Law Commencement student speaker succeeds despite personal trials

Law
May 13, 2019

By Jennifer R. Lloyd (M.B.A. ’16)

John Brown

Though John Brown’s heart is set on a future in trial law after he graduates from the St. Mary’s University School of Law this week, he will take across the commencement stage the personal trials that have been part of his journey — the loss of his brother and father.

The Class of 2019 J.D. student will offer remarks at the St. Mary’s University School of Law’s Eighty-fifth Annual Spring Commencement at 1 p.m. on Saturday, May 18, in the Alumni Athletics & Convocation Center, Greehey Arena.

“I’ve always wanted to be a lawyer from Day One, it’s one of those innate things,” said Brown, who grew up in Graham. “It’s a rewarding profession. You have to work hard. You’re lucky if you find work that’s worth working hard at.”

At age 15, Brown got a taste of the law working for then-Young County Judge Stanley H. Peavy III (B.A. ’84).

“I got a little glimpse of him presiding over cases and watching good old lawyers duke it out, and it looked like a lot of fun to me.”

In Fall 2015, a year before enrolling at St. Mary’s Law, Brown said his father was given a terminal diagnosis with Amyotrophic Lateral Sclerosis (ALS). Soon he would also find out that his wife was expecting a baby boy, who was born in June 2016. His family priorities helped him select St. Mary’s for his legal studies.

“I thought, for the sake of my wife, my son, my soon-to-be widowed mother, what would help keep me spiritually sound? St. Mary’s had the resources to do that,” Brown said. “The faculty and administration are empathetic. You’ve got Assumption Chapel (on campus) just a couple steps away if you need to get some peace and solitude and pray. Sometimes, it’s the simplest things that make the difference.”

Then, during his second semester of law school, in the midst of his property law final exam, he said “I could feel in my gut that something wasn’t right somewhere in the world.”

“I happened to look up from my exam and there’s the proctor looking at me,” he said. “They had a note and handed it to me. They said you have an emergency phone call. Call your wife.”
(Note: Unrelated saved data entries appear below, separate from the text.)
Lemma getSocket_wp id b g :
  gw_inv g →
  wp (getSocketForRemoteNode id b) g (λ s g', gw_inv g' ∧
    ∃ sur, mRemoteNodeIdToRemoteNodeSurrogate g' !! id = Some sur ∧ s = pick b sur) kept.
Proof.
  intros Hg. destruct (mRemoteNodeIdToRemoteNodeSurrogate g !! id) as [s|] eqn:Hs.
  { eapply wp_run; [by apply getSocket_known|]. eauto. }
  destruct (open_outcome (system g) (opens (system g))) as [e1|e] eqn:H1;
    [destruct (open_outcome (system g) (S (opens (system g)))) as [e2|e] eqn:H2|].
  - eapply wp_run; [by apply getSocket_new|]. simpl. split.
    + by apply inv_insert_surrogate, inv_opened.
    + eexists. by rewrite lookup_insert, decide_True.
  - destruct (getSocket_fails id b g e Hs) as [n Hn]; [eauto|].
    unfold wp. rewrite Hn. by apply inv_opened.
  - destruct (getSocket_fails id b g e Hs) as [n Hn]; [eauto|].
    unfold wp. rewrite Hn. by apply inv_opened.
Qed.

Lemma getSocketForRemoteMeasurement_wp id g :
  gw_inv g →
  wp (getSocketForRemoteMeasurement id) g (λ s g', gw_inv g') kept.
Proof.
  intros Hg. unfold getSocketForRemoteMeasurement. wp_steps.
  destruct (mRemoteNodeIdToRemoteMeasurementSurrogate g !! id) as [s|] eqn:Hs; [done|].
  wp_steps. unfold wp at 1. rewrite openUnicastSocket_run.
  destruct (open_outcome _ _); [|by apply inv_opened].
  wp_steps. by apply inv_insert_measurement, inv_opened.
Qed.

Context {AL : AsioLaws}.

Lemma lift_to_v6_wp a g (Q : Address → TunnelGateway → Prop) (E : cpp_exn → TunnelGateway → Prop) :
  Q a g → E BadCast g → wp (lift (to_v6 a)) g Q E.
Proof. intros HQ HE. unfold wp, lift. rewrite to_v6_outcome. by destruct (is_v4 a). Qed.

Lemma ipV6Endpoint_wp e g : gw_inv g → wp (ipV6Endpoint e) g (λ _ g', g' = g) kept.
Proof.
  intros Hg. unfold ipV6Endpoint. wp_steps. apply lift_to_v6_wp; [|done].
  wp_steps. by apply lift_to_v6_wp.
Qed.

Lemma getBroadcastEndpoint_wp g : gw_inv g → wp getBroadcastEndpoint g (λ _ g', g' = g) kept.
Proof.
  intros Hg. unfold getBroadcastEndpoint. wp_steps. case_match; [done|].
  wp_steps. by apply lift_to_v6_wp.
Qed.

Lemma local_endpoints_at_wp id g (Q : LocalNodeEndpoints → TunnelGateway → Prop) :
  gw_inv g → (∀ e, Q e g) → wp (local_endpoints_at id) g Q kept.
Proof. intros Hg HQ. unfold local_endpoints_at. wp_steps. case_match; [apply HQ|done]. Qed.

(** Afterwards the surrogate of the sender exists, except for a ping. *)
Definition sender_known (ty : TunnelMessageType) (id : NodeId) g : Prop :=
  ty ≠ MEASUREMENT_PING → is_Some (mRemoteNodeIdToRemoteNodeSurrogate g !! id).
He thought initially maybe his son had injured himself or perhaps something had happened to his dad. But his wife told him that his little brother, Harrison Brown, had been stabbed at the University of Texas at Austin, the same school from which John Brown earned his undergraduate degree. Harrison Brown died shortly after the attack by another UT Austin student that included injuries to three more students.

A month later, their father died as well. But through accommodations provided by St. Mary’s, John Brown said he was able to resume his studies by August.

“I wasn’t in law school just for the heck of it,” said Brown, adding his experiences will help him be empathetic toward his clients. “It was what I was born to do, and I wasn’t going to let anything stop me.”

While at St. Mary’s Law, Brown competed on the mock trial team in Dallas and Baton Rouge, Louisiana. He and a partner also won the law school’s Larry G. Hyden Mock Trial Competition. He’s been a judicial intern with the Fourth Court of Appeals, interned at the Bexar County District Attorney’s Office’s criminal trial division, and clerked for trial attorney Thomas Kemmy (J.D. ’86).

“You get to work on some of the toughest problems and see them through to the end,” said Brown of his chosen career. “After going through the legal system as a victim and having that prospective, you really do have an opportunity to help people.”